Rock Picks

{mosimage}THURSDAY, November 30

The Duhks at the Hotel Café

There’s a new movement of 20-something acoustic musicians, wryly tagged as “All-Timey.” The Mammals, Crooked Still, Uncle Earl and others have fully immersed themselves in old-time string-band music and added impurities. Along with their more psychidyllic cohorts, they’re dragging North American folk music into the 21st century. This is a welcome development in an age when popular culture too often means legalized torture and Britney Spears (is there a difference between the two?). One of the best All-Timey bands is the Duhks, from Winnipeg. They’re fronted by Jessee Havey, whose powerful, bluesy and distinctly contemporary pipes make her one of the finest singers in any genre. The rest of the quintet — banjo, fiddle, guitar, percussion — are crack instrumentalists who swing like jazzbos. Youth, originality, chops and soul in one package are a damn good sign of things to come. (Michael Simmons)

Mr. Lif at the Knitting Factory

As part of the mighty El-P’s Definitive Jux family, Mr. Lif is also one of its smartest, sharp-tongued hired guns.
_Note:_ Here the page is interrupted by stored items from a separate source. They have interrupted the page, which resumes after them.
(** The value the calculation commands stand for. *)
Lemma handle_calc_request (cmd a b : Z) (old : list Z) (c : conn) :
  -2147483648 ≤ a ≤ 2147483647 → -2147483648 ≤ b ≤ 2147483647 →
  cmd = CMD_CALC_ADD ∨ cmd = CMD_CALC_SUB ∨ cmd = CMD_CALC_MUL
    ∨ cmd = CMD_CALC_DIV →
  Server.handle_calc takes_all cmd (store (to_be32 a ++ to_be32 b) old) 8 c
  = if (cmd =? CMD_CALC_DIV) && (b =? 0)
    then Some (sent (frame RESP_ERROR (str_bytes "Division by zero")) c)
    else
      r ← int32 (if cmd =? CMD_CALC_ADD then a + b
                 else if cmd =? CMD_CALC_SUB then a - b
                 else if cmd =? CMD_CALC_MUL then a * b
                 else Z.quot a b);
      Some (sent (frame RESP_OK (to_be32 r)) c).
Proof.
  intros Ha Hb Hcmd. unfold Server.handle_calc.
  change (8 <? 8) with false. cbv iota.
  unfold store. rewrite <- app_assoc.
  rewrite be32_to_be32, (s32_mod a Ha).
  rewrite (drop_app_length' (to_be32 a) _ 4 eq_refl).
  rewrite be32_to_be32, (s32_mod b Hb).
  destruct ((cmd =? CMD_CALC_DIV) && (b =? 0)).
  { apply reply_frame. vm_compute. discriminate. }
  assert (E : (if cmd =? CMD_CALC_ADD then int32 (a + b)
               else if cmd =? CMD_CALC_SUB then int32 (a - b)
               else if cmd =? CMD_CALC_MUL then int32 (a * b)
               else if cmd =? CMD_CALC_DIV then int32 (Z.quot a b)
               else Some 0)
              = int32 (if cmd =? CMD_CALC_ADD then a + b
                       else if cmd =? CMD_CALC_SUB then a - b
                       else if cmd =? CMD_CALC_MUL then a * b
                       else Z.quot a b)).
  { destruct Hcmd as [->|[->|[->| ->]]]; reflexivity. }
  rewrite E. clear E.
  destruct (int32 _) as [r|]; osimpl; [|reflexivity].
  rewrite send_message_frame by (cbn; unfold MAX_PAYLOAD_SIZE; lia).
  osimpl. reflexivity.
Qed.

(** [do_calc] against the reply the server sends. *)
Lemma do_calc_reply (cmd a b code : Z) (text : list Z) (msg : Message) :
  (4 ≤ length text)%nat → Z.of_nat (length text) < MAX_PAYLOAD_SIZE →
  ∃ c',
    Client.do_calc takes_all cmd a b msg (Conn (frame code text) [])
    = Some (0, (if code =? RESP_OK
                then Some (s32 (be32 text)) else None), c').
Proof.
  intros H4 Hlen. unfold Client.do_calc.
  rewrite send_message_frame
    by (cbn; unfold MAX_PAYLOAD_SIZE; lia).
  osimpl. change (0 <? 0) with false. cbv iota.
  unfold sent. cbn [c_in c_out].
  rewrite <- (app_nil_r (frame code text)).
  assert (Hne : text ≠ []) by (intros ->; cbn in H4; lia).
  destruct (client_recv_frame msg code text [] ([] ++ frame cmd
              (take (Z.to_nat 8) (to_be32 a ++ to_be32 b))) Hlen)
    as (msg' & Hrecv & Hcmd & _ & Hpay & _).
  rewrite Hrecv. osimpl. change (0 <? 0) with false. cbv iota.
  rewrite Hcmd. destruct (Hpay Hne) as [tl Htl]. rewrite Htl.
  eexists. destruct (code =? RESP_OK); [|reflexivity].
  destruct text as [|t0 [|t1 [|t2 [|t3 t]]]]; cbn in H4; try lia.
  reflexivity.
Qed.

Lemma calc_exchange_whole (cmd a b : Z) (ms mc : Message) :
  -2147483648 ≤ a ≤ 2147483647 → -2147483648 ≤ b ≤ 2147483647 →
  cmd = CMD_CALC_ADD ∨ cmd = CMD_CALC_SUB ∨ cmd = CMD_CALC_MUL
    ∨ cmd = CMD_CALC_DIV →
  calc_exchange takes_all takes_all cmd a b ms mc
  = if (cmd =? CMD_CALC_DIV) && (b =? 0) then Some (0, None)
    else
      r ← int32 (if cmd =? CMD_CALC_ADD then a + b
                 else if cmd =? CMD_CALC_SUB then a - b
                 else if cmd =? CMD_CALC_MUL then a * b
                 else Z.quot a b);
      Some (0, Some r).
Proof.
  intros Ha Hb Hcmd. unfold calc_exchange.
  rewrite send_message_frame
    by (cbn; unfold MAX_PAYLOAD_SIZE; lia).
  osimpl. unfold sent at 1. cbn [c_in c_out app].
  change (take (Z.to_nat 8) (to_be32 a ++ to_be32 b))
    with (to_be32 a ++ to_be32 b).
  rewrite <- (app_nil_r (frame cmd (to_be32 a ++ to_be32 b))).
  rewrite server_recv_frame by (cbn; unfold MAX_PAYLOAD_SIZE; lia).
  change (negb (0 =? 0)) with false. cbv iota.
  assert (E1 : ∀ h p, m_cmd (Msg (store [cmd;
                 Z.of_nat (length (to_be32 a ++ to_be32 b)) / 256;
                 Z.of_nat (length (to_be32 a ++ to_be32 b)) mod 256] h) p)
               = cmd) by reflexivity.
  assert (E2 : ∀ h p, m_length (Msg (store [cmd;
                 Z.of_nat (length (to_be32 a ++ to_be32 b)) / 256;
                 Z.of_nat (length (to_be32 a ++ to_be32 b)) mod 256] h) p)
               = 8) by reflexivity.
  rewrite E1, E2. cbn [m_payload].
  rewrite (handle_calc_request cmd a b _ _ Ha Hb Hcmd).
  destruct ((cmd =? CMD_CALC_DIV) && (b =? 0)).
  - osimpl. unfold sent. cbn [c_in c_out app].
    destruct (do_calc_reply cmd a b RESP_ERROR
                (str_bytes "Division by zero") mc) as (c' & Hc);
      [cbn; lia | vm_compute; reflexivity|].
    rewrite Hc. reflexivity.
  - destruct (int32 _) as [r|] eqn:Hr; osimpl; [|reflexivity].
    unfold sent. cbn [c_in c_out app].
    destruct (do_calc_reply cmd a b RESP_OK (to_be32 r) mc) as (c' & Hc);
      [cbn; lia | vm_compute; reflexivity|].
    rewrite Hc. osimpl. change (RESP_OK =? RESP_OK) with true. cbv iota.
    rewrite <- (app_nil_r (to_be32 r)), be32_to_be32.
    apply int32_range in Hr as [_ Hrange].
    rewrite (s32_mod r Hrange). reflexivity.
Qed.

(** [do_calc] gives up when its request does not go out whole. *)
Lemma do_calc_send_fails (sys_send : conn → list Z → Z) (cmd a b : Z)
    (msg : Message) (c : conn) :
  sys_send c (frame cmd (to_be32 a ++ to_be32 b)) ≠ HEADER_SIZE + 8 →
  ∃ c', Client.do_calc sys_send cmd a b msg c = Some (-1, None, c') ∧
        c_in c' = c_in c.
Proof.
  intros H. unfold Client.do_calc.
  rewrite send_message_hands by (cbn; unfold MAX_PAYLOAD_SIZE; lia).
  change (take (Z.to_nat 8) (to_be32 a ++ to_be32 b))
    with (to_be32 a ++ to_be32 b).
  apply Z.eqb_neq in H. rewrite H. osimpl.
  change (-1 <? 0) with true. cbv iota.
  eexists. split; [reflexivity|]. apply send_hands.
Qed.

(** X20.  A calculation asked by the client's [do_calc] and served by
    the server's [handle_calc], for operands that fit 32 bits, when both
    sockets take every frame whole: a division by zero is answered with
    an error frame and [do_calc] returns 0 and prints no result;
    otherwise [do_calc] returns 0 and prints the sum, difference, product
    or truncated quotient, provided that fits 32 bits; when it does not
    (an overflow, or the smallest integer divided by -1) the server's
    signed arithmetic has no defined result.  When the client's [send]
    does not take the request whole, [do_calc] returns -1 and reads
    nothing. *)
Theorem calc_exchange_result :
  ∀ (send_c send_s : conn → list Z → Z) (cmd a b : Z)
    (msg_server msg_client : Message),
    -2147483648 ≤ a ≤ 2147483647 → -2147483648 ≤ b ≤ 2147483647 →
    cmd = CMD_CALC_ADD ∨ cmd = CMD_CALC_SUB ∨ cmd = CMD_CALC_MUL
      ∨ cmd = CMD_CALC_DIV →
    ((∀ c bs, send_c c bs = Z.of_nat (length bs)) →
     (∀ c bs, send_s c bs = Z.of_nat (length bs)) →
     calc_exchange send_c send_s cmd a b msg_server msg_client
     = if (cmd =? CMD_CALC_DIV) && (b =? 0) then Some (0, None)
       else
         r ← int32 (if cmd =? CMD_CALC_ADD then a + b
                    else if cmd =? CMD_CALC_SUB then a - b
                    else if cmd =? CMD_CALC_MUL then a * b
                    else Z.quot a b);
         Some (0, Some r)) ∧
    (∀ (msg : Message) (c : conn),
       send_c c (frame cmd (to_be32 a ++ to_be32 b)) ≠ HEADER_SIZE + 8 →
       ∃ c', Client.do_calc send_c cmd a b msg c = Some (-1, None, c') ∧
             c_in c' = c_in c).
Proof.
  intros send_c send_s cmd a b ms mc Ha Hb Hcmd. split.
  - intros Hc Hs.
    rewrite (calc_exchange_ext send_c takes_all send_s takes_all)
      by assumption.
    apply calc_exchange_whole; assumption.
  - intros msg c. apply do_calc_send_fails.
Qed.

Lemma calc_exchange_result_witness :
  calc_exchange takes_all takes_all CMD_CALC_DIV (-7) 2
                (Msg [0; 0; 0] (replicate 1024 0))
                (Msg [0; 0; 0] (replicate 1024 0))
  = if (CMD_CALC_DIV =? CMD_CALC_DIV) && (2 =? 0) then Some (0, None)
    else
      r ← int32 (if CMD_CALC_DIV =? CMD_CALC_ADD then -7 + 2
                 else if CMD_CALC_DIV =? CMD_CALC_SUB then -7 - 2
                 else if CMD_CALC_DIV =? CMD_CALC_MUL then -7 * 2
                 else Z.quot (-7) 2);
      Some (0, Some r).
Proof.
  refine (proj1 (calc_exchange_result takes_all takes_all CMD_CALC_DIV (-7) 2
                   (Msg [0; 0; 0] (replicate 1024 0))
                   (Msg [0; 0; 0] (replicate 1024 0)) _ _ _) _ _).
  - vm_compute. split; discriminate.
  - vm_compute. split; discriminate.
  - right. right. right. reflexivity.
  - reflexivity.
  - reflexivity.
Defined.

(** X21.  The client's [recv_message] has room for fewer than 1024
    payload bytes only: a frame with a shorter payload is read whole,
    with a terminator after the payload; for a frame whose complete
    payload is 1024 bytes or longer, as the server's echo of a full
    buffer is, the payload or its terminator does not fit the buffer and
    the call has no defined result. *)
Theorem client_recv_message_room :
  ∀ (msg : Message) (cmd : Z) (payload rest out : list Z),
    (Z.of_nat (length payload) < MAX_PAYLOAD_SIZE →
     ∃ msg',
       Client.recv_message msg (Conn (frame cmd payload ++ rest) out)
         = Some (0, msg', Conn rest out) ∧
       m_cmd msg' = cmd ∧ m_length msg' = Z.of_nat (length payload) ∧
       (payload ≠ [] → ∃ tl, m_payload msg' = payload ++ 0 :: tl)) ∧
    (MAX_PAYLOAD_SIZE ≤ Z.of_nat (length payload) →
     Client.recv_message msg (Conn (frame cmd payload ++ rest) out) = None).
Proof.
  intros msg cmd payload rest out. split.
  - intros Hlen.
    destruct (client_recv_frame msg cmd payload rest out Hlen)
      as (msg' & H1 & H2 & H3 & H4 & _).
    exists msg'. auto.
  - intros Hlen. unfold Client.recv_message, frame.
    cbn [app]. rewrite recv_header.
    change (Z.of_nat (length [cmd; Z.of_nat (length payload) / 256;
                              Z.of_nat (length payload) mod 256])) with 3.
    change (3 <=? 0) with false. cbv iota.
    assert (EL : ∀ h p, m_length
               (Msg (store [cmd; Z.of_nat (length payload) / 256;
                            Z.of_nat (length payload) mod 256] h) p)
               = Z.of_nat (length payload)).
    { intros h p. unfold m_length. cbn. apply length_field. }
    rewrite EL.
    assert (E2 : (0 <? Z.of_nat (length payload)) = true)
      by (apply Z.ltb_lt; unfold MAX_PAYLOAD_SIZE in Hlen; lia).
    rewrite E2, recv_payload.
    destruct (MAX_PAYLOAD_SIZE <? Z.of_nat (length payload)) eqn:E3;
      [reflexivity|].
    rewrite Z.eqb_refl. cbn [negb].
    assert (E4 : (MAX_PAYLOAD_SIZE <=? Z.of_nat (length payload)) = true)
      by (apply Z.leb_le; exact Hlen).
    rewrite E4. reflexivity.
Qed.

Lemma send_message_onto (cmd : Z) (p : option (list Z)) (len : Z)
    (c : conn) (r : Z) (c0 : conn) :
  send_message takes_all cmd p len (Conn [] []) = Some (r, c0) →
  send_message takes_all cmd p len c
    = Some (r, Conn (c_in c) (c_out c ++ c_out c0)) ∧
  c_in c0 = [].
Proof.
  unfold send_message. cbv zeta. rewrite !send_takes_all.
  destruct (0 <? len).
  - destruct p as [bs|]; [|discriminate].
    destruct ((len <=? MAX_PAYLOAD_SIZE) && (len <=? Z.of_nat (length bs)));
      [|discriminate].
    rewrite !send_takes_all.
    intros [= <- <-]. split; reflexivity.
  - intros [= <- <-]. split; reflexivity.
Qed.

Lemma reply_onto (code : Z) (text : list Z) (c c0 : conn) :
  Server.reply takes_all code text (Conn [] []) = Some c0 →
  Server.reply takes_all code text c
    = Some (Conn (c_in c) (c_out c ++ c_out c0)) ∧
  c_in c0 = [].
Proof.
  unfold Server.reply.
  destruct (send_message takes_all code (Some text) _ (Conn [] []))
    as [[r c1]|] eqn:E;
    osimpl; [|discriminate].
  intros [= <-]. apply (send_message_onto _ _ _ c) in E as [E1 E2].
  rewrite E1. osimpl. auto.
Qed.

Lemma be32_app (p tl tl' : list Z) :
  (4 ≤ length p)%nat → be32 (p ++ tl) = be32 (p ++ tl').
Proof.
  intros H. destruct p as [|t0 [|t1 [|t2 [|t3 t]]]]; cbn in H; try lia.
  reflexivity.
Qed.
(* ===== verification/Prelude.v ===== *)
(** * AuthKademlia: a Kademlia DHT of signed DID records

    A verification library for the Rust crate under [src/]: nodes keep records
    (an algorithm name, a signature and a DID document) under SHA-1 keys, find
    each other by XOR distance, and accept a record only if its signature
    verifies.  The code is translated by hand into executable definitions; the
    theorems below are about those definitions.

    ** The program and the files

    Data and the routing table:
    - [Prelude.v] (this file): bytes, machine integers, big-endian encodings,
      results with the [?] operator, sorting by a key, list lemmas, the hint
      database [kad].
    - [Text.v]: the operations on [str] the crate uses (UTF-8 validity, [trim],
      [split], parsing of [u8], [u16] and [usize]).
    - [Utils.v]: [src/src/utils.rs] ([shared_prefix], [bytes_to_bit_string],
      [gather_dict]); the digests are in [SigCache.v] with the hash functions.
    - [Node.v]: [src/src/node.rs].  [Node] with the fold of its 160-bit
      identifier to the 128-bit [long_id], and [NodeHeap], the bounded set of
      closest candidates of a lookup.
    - [Routing.v]: the [KBucket] of [src/src/routing.rs].
    - [RoutingTable.v]: [RoutingTable] and [TableTraverser] of the same file;
      [RoutingTableSpec.v]: its theorems.
    - [Storage.v]: [src/src/storage.rs].  The trait [IStorage] is a class, its
      contract the class [StorageLaws]; [ForgetfulStorage] is an instance.
    - [Fragmentation.v]: [src/src/fragmentation.rs], the datagram format.

    Signatures and documents:
    - [Json.v]: [serde_json::Value] with its accessors, the classes of the
      JSON and base64 codecs, and [sort_json_keys].
    - [Crypto.v]: [src/src/crypto/signature_verifier.rs], [factory.rs],
      [dilithium.rs], [ed25519.rs], [rsa.rs].
    - [AuthHandler.v]: [src/src/auth_handler.rs].  The trait is the class
      [SignatureVerifierHandler], what the protocol relies on is [HandlerLaws];
      the DID handler is an instance.  Also the packing of a signed record
      that the scripts share.
    - [Did.v]: the DID documents and records that [src/scripts/dht_node.rs]
      builds; [Records.v]: the copies of these helpers in the other programs, a
      Module each.
    - [KeyManager.v]: [src/src/crypto/key_manager.rs], over a model of [std::fs].
    - [SigCache.v]: [src/src/signature_cache.rs].
    - [Sha.v]: SHA-1 and SHA-256 of the standard, the instance of the hash
      functions with which [UnitTests.v] evaluates the repository's tests.

    A node:
    - [Crawling.v]: [src/src/crawling.rs], the iterative lookups, for any
      instance of [SpiderProtocol].
    - [Protocol.v]: the request handlers, outgoing calls and background tasks of
      [KademliaProtocol] in [src/src/protocol.rs]; [ProtocolSpec.v]: their
      theorems, and the step relation of a running node.
    - [Interleaving.v]: the same handlers cut at the verification they await, so
      that several of them overlap.
    - [Transport.v]: frames, fragmentation, reassembly and the matching of
      responses to calls in the same file ([send_frame], [call],
      [handle_datagram]).
    - [Network.v]: the [Server] of [src/src/network.rs], over the class [Net] of
      what carries its calls; [NetworkSpec.v]: its theorems, with the instance
      [Running] whose peers answer anything.
    - [Overlap.v]: the same operations, the spawned tasks and the handler of
      [FindValue] with [welcome_if_new] as sequences of accesses to the shared
      state and groups of calls, overlapping each other and the handlers.
    - [Workers.v]: the receive loop and worker tasks that [Server::listen]
      spawns, as an interleaving of steps.
    - [NodeState.v]: [save_state], its loop and the statistics of the server,
      and the module [Lifecycle] of the tasks [listen] starts and [stop] ends.

    Several nodes and the programs:
    - [Cluster.v]: a map of addresses to running servers; its instance
      [cluster_net] of [Net] delivers a call to the handlers of the peer.
    - [Reliable.v] and [Maintain.v]: a cluster that loses nothing and in which every
      node knows every other; what [set] and [get], and then [update] and [delete],
      bring about in it.
    - [Join.v]: how such a cluster comes about: [bootstrap] and the welcomes it spawns.
    - [Clock.v]: the clock of a program: its sleeps, and operations of any duration.
    - [NodeScript.v]: the program [src/scripts/dht_node.rs].
    - [Publish.v]: the program [src/examples/publish_did.rs], in a cluster.
    - [PyBindings.v]: [src/src/py_bindings.rs], calls and sessions.
    - [Harness.v]: the load phases, forgeries and verdict of
      [src/scripts/resilience_attacker.rs], and the seeding of
      [src/scripts/resilience_victim.rs].
    - [Binary64.v]: the floating-point operations used, and how they round;
      [Latency.v]: the percentiles, averages and deviations that three programs
      report, in IEEE binary64.
    - [Topology.v]: the program [src/examples/topology_analysis.rs], thirty nodes
      in a cluster, with its diagnostics and verdict.
    - [CacheBench.v]: the program [src/examples/cache_bench.rs]: its clusters,
      writes, timed reads and comparisons.
    - [Resilience.v]: the two programs of the resilience test, made of the parts
      in [Harness.v].

    ** State and effects

    A struct behind locks is a record passed through the operations.
    [KademliaProtocol] holds the routing table, the storage, the cache, the
    strikes per peer and the tasks spawned but not yet run; a step of a node
    ([ProtocolSpec.step], [Interleaving.istep]) handles a request, or the part of
    it before or after its verification, runs one of those tasks, makes a lookup
    call or serves the node's user; [Overlap.cstep] also runs one access of one of
    the operations, tasks and handlers that have started.  Time is an argument ([now], in nanoseconds;
    buckets keep whole seconds of it).  Unsigned integers are [Z] wrapped at
    their width.  The answers of the network are those of an instance of [Net]:
    a function of the call number, the address and the message, about which
    nothing is assumed, or the other nodes of the cluster.  [Result] is
    [result], [Option] is [option], and a trait is a class.

    Parameters, with what is assumed of them: the sort of
    [sort_unstable_by_key] ([UnstableSort]: a sorted permutation), the iteration
    order of a [HashMap] ([HashOrder]: a permutation), SHA-1 and SHA-256
    ([HashLaws]: output lengths), the signature libraries ([CryptoLaws]: sizes,
    and that a signature verifies), serde_json and base64 ([DocLaws],
    [SerdeLaws], [Base64Laws]: decoding an encoding; [JsonMap]: the order an
    object keeps its members in), hexadecimal text ([HexLaws]), moka ([Moka]: a
    hit is the last value inserted, any lookup may miss), bincode
    ([BincodeLaws]: decoding an encoding), the text form of addresses
    ([NetAddr]), key generation ([KeyGenLaws]).  How long an operation of a
    program takes, what happens at its nodes meanwhile and while it sleeps, and what
    a random choice picks, are functions given to the programs.  Each class has a
    concrete instance with which the theorems are evaluated.

    ** The theorems

    - Records: every record a reachable node holds is authentic, however its
      operations and handlers overlap ([overlapping_operations_safe], after
      [stored_records_authentic] for whole steps), and so is every record of every
      node of a cluster ([cluster_records_authentic]); changes only happen as authorised
      ([record_changes_authorised], [rpc_handlers_outcomes];
      the lemmas [resume_refines_dispatch] and [operation_alone] tie the handlers and
      operations that are cut into steps to the whole ones),
      and what the handler accepts is characterised exactly
      ([handler_accepts]).
    - Documents: a built record is accepted and read back
      ([did_record_roundtrip]) and does not depend on the order of the members
      of its document ([encoding_is_canonical]); all programs make the same records
      ([record_generators_agree]).
    - Routing: the bucket and table invariants, [add_contact] terminates and
      stores the node ([contacts_maintained]), [find_neighbors] returns the
      right number of contacts in order ([find_neighbors_spec]) and the closest ones
      in two cases ([find_neighbors_exact]); the heap of a lookup keeps the closest ([heap_keeps_closest]).
    - Lookups: both kinds end whatever peers answer, with what they promise
      ([lookups_terminate]): the value is one that none of its last round outnumbers.
    - Wire: fragments are reassembled in any order, frames are delivered, a
      response answers exactly the call with its identifier
      ([response_answers_call]); the worker pool loses nothing.
    - Storage and keys: [ForgetfulStorage] refines a map of live entries
      ([forgetful_storage_correct]); keys survive storage, and a generated
      identity's records are accepted ([managed_identity]).
    - Server: every operation returns, keeps the invariant, and returns or
      publishes only authentic values ([server_api_safe]); a saved state reads
      back ([saved_state_reads_back]); a record set at one node of a cluster is
      read at another ([published_record_readable]).  When nothing is lost a node
      that bootstraps is known to all and knows all once no welcome waits, in whatever
      order tasks run ([joining_extends_mesh]), so that any population of at most [k]
      nodes forms a cluster ([clusters_form]).  In it
      [set] succeeds and every node reads the record
      ([working_cluster_serves]), an update is read by every node, unless the
      one that made it held the record and is farthest ([working_cluster_updates]), and a deletion is complete
      ([working_cluster_deletes]).
    - Programs: all outcomes of the node program, of the publishing example, of
      both programs of the resilience test, of the topology test and of the cache
      benchmark ([node_script_outcomes], [publish_did_outcomes],
      [attacker_outcomes] with the verdict [attack_verdict], [victim_outcomes],
      [topology_outcomes], [bench_outcomes]); the two views of the placement of
      records agree ([placement_views_agree]); the signature cache does not change
      what is read ([cached_reads_agree]); the figures are the percentiles they are called ([latency_stats_correct]); a
      Python session keeps the types of its objects ([py_session_typed]).
    - Tests: the unit tests and the integration tests of routing and storage pass
      on the model ([unit_tests_pass], [integration_tests_pass],
      [signing_tests_pass], [key_file_tests_pass]).
    - Behaviours that differ from the documentation or from the intent:
      [id_fold_collisions], [colliding_ids_diverge],
      [find_neighbors_misses_closer], [large_messages_always_dropped],
      [cache_confuses_status_list], [record_authorises_its_deletion],
      [lookup_returns_silent_peer], [set_blocked_by_invalid_value],
      [overlapping_updates_both_win], [overlapping_sets_overwrite],
      [overlapping_welcomes_replicate_twice], [working_cluster_updates] (the copy of
      the farthest updater), [stop_leaves_tasks],
      [no_issuer_path_rejects], [py_level_override], [reader_meets_writer],
      [attacker_p95_rank], [expired_entry_not_culled], [adding_does_not_touch].

    ** Fuel

    [RoutingTable::insert] recurses after a split: [INSERT_FUEL] is 129, one call
    per halving of the 128-bit key space and one to finish
    ([add_contact_total]); with enough colliding identifiers no fuel suffices
    ([colliding_ids_diverge]), and there the model's result is [None].  A lookup
    runs at most twice as many rounds as there are identifiers, plus two
    ([node_lookup_terminates]); [CRAWL_FUEL] is that bound for all 160-bit
    identifiers, so the operations of the server never run out.
    [TableTraverser::next] and [chunks] take the length of their input.  The
    retry loops of the programs count their attempts as the code does, and the
    bounded task sets of the load phases take the number of their tasks plus
    one.  The ranks of percentiles are exact for fewer than [2^39] samples
    ([rank_exact]); the attacker's index is checked for up to 500 ([MAX_SAMPLES]).

    ** Not modelled

    Logging, [Display] and the layout of printed tables ([fmt_dur],
    [fmt_ns]); the convergence summary of the topology test (a logarithm that is
    only printed); the conversions of PyO3 and its runtime start
    ([init_runtime]); the construction of the runtime in each [main]; the
    periodic log line of the victim; changes of the issuer's key file during a run
    (the file is reread at every call, so that a key can be rotated; here it has one
    content per run); the integration tests that open sockets
    ([src/tests/dht_integration.rs], [network_tests.rs], [scenarios/]) and
    [src/tests/crypto_tests.rs]. *)
From stdpp Require Export prelude gmap sorting strings list.
From Stdlib Require Export ZArith Lia.
From Stdlib Require Import Strings.Byte ZArith.Zbitwise.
Whether he’s guest-starring with Def Jukie Aesop Rock, Japan’s DJ Krush or calling one-third of the shots for indie-hoppers the Perceptionists, he’s bringing the brains with the pain. And he’s got the research to back up his potshots, as well as an uncanny flow that would be the envy of mainstream rap stars if they weren’t getting paid to suck. Catch up with the details on that inverted value system via Lif’s latest, Mo’ Mega, a potent dose of analysis and rage that dissects everything from class and oil wars to his deadbeat dad and his beloved kid. Those tired of dumbshit hip-hop need look no further, at least tonight. (Scott Thill)

Lucinda Williams & Miller Williams at Royce Hall

Grammy-winning singer-songwriter Lucinda Williams didn’t just pick up her acclaimed lyric-writing skills on the street (or, to appropriate one of her titles, on a “gravel road”). Some of it undoubtedly comes from her genes. Her father, Miller Williams, is a well-regarded poet and college professor best known for his recitation at President Clinton’s second presidential inaugural. Both father and daughter share a Southern-bred, plainspoken quality to their writing. Each pens lean, powerful prose, rich with sharply turned details, that travels the dark corners of small-town America to the turbulent emotions of the human heart. The Williamses don’t often perform together, so this evening — billed as “Poetry Said, Poetry Sung” — provides a rare opportunity to see these two talented wordsmiths sharing the stage, swapping songs and poems, just like they might in the family living room. As an added treat, Lucinda also may be trying out some tunes from her February-bound new album. (Michael Berick)

Also playing Thursday:

JOANNA NEWSOM, BILL CALLAHAN at El Rey Theatre; IMOGEN HEAP at the Wiltern; LOS ABANDONED at the Echo; GRANDE MOTHERS at House of Blues; JILL SOBULE, JULIA SWEENEY at Largo; MELVINS at the Troubadour.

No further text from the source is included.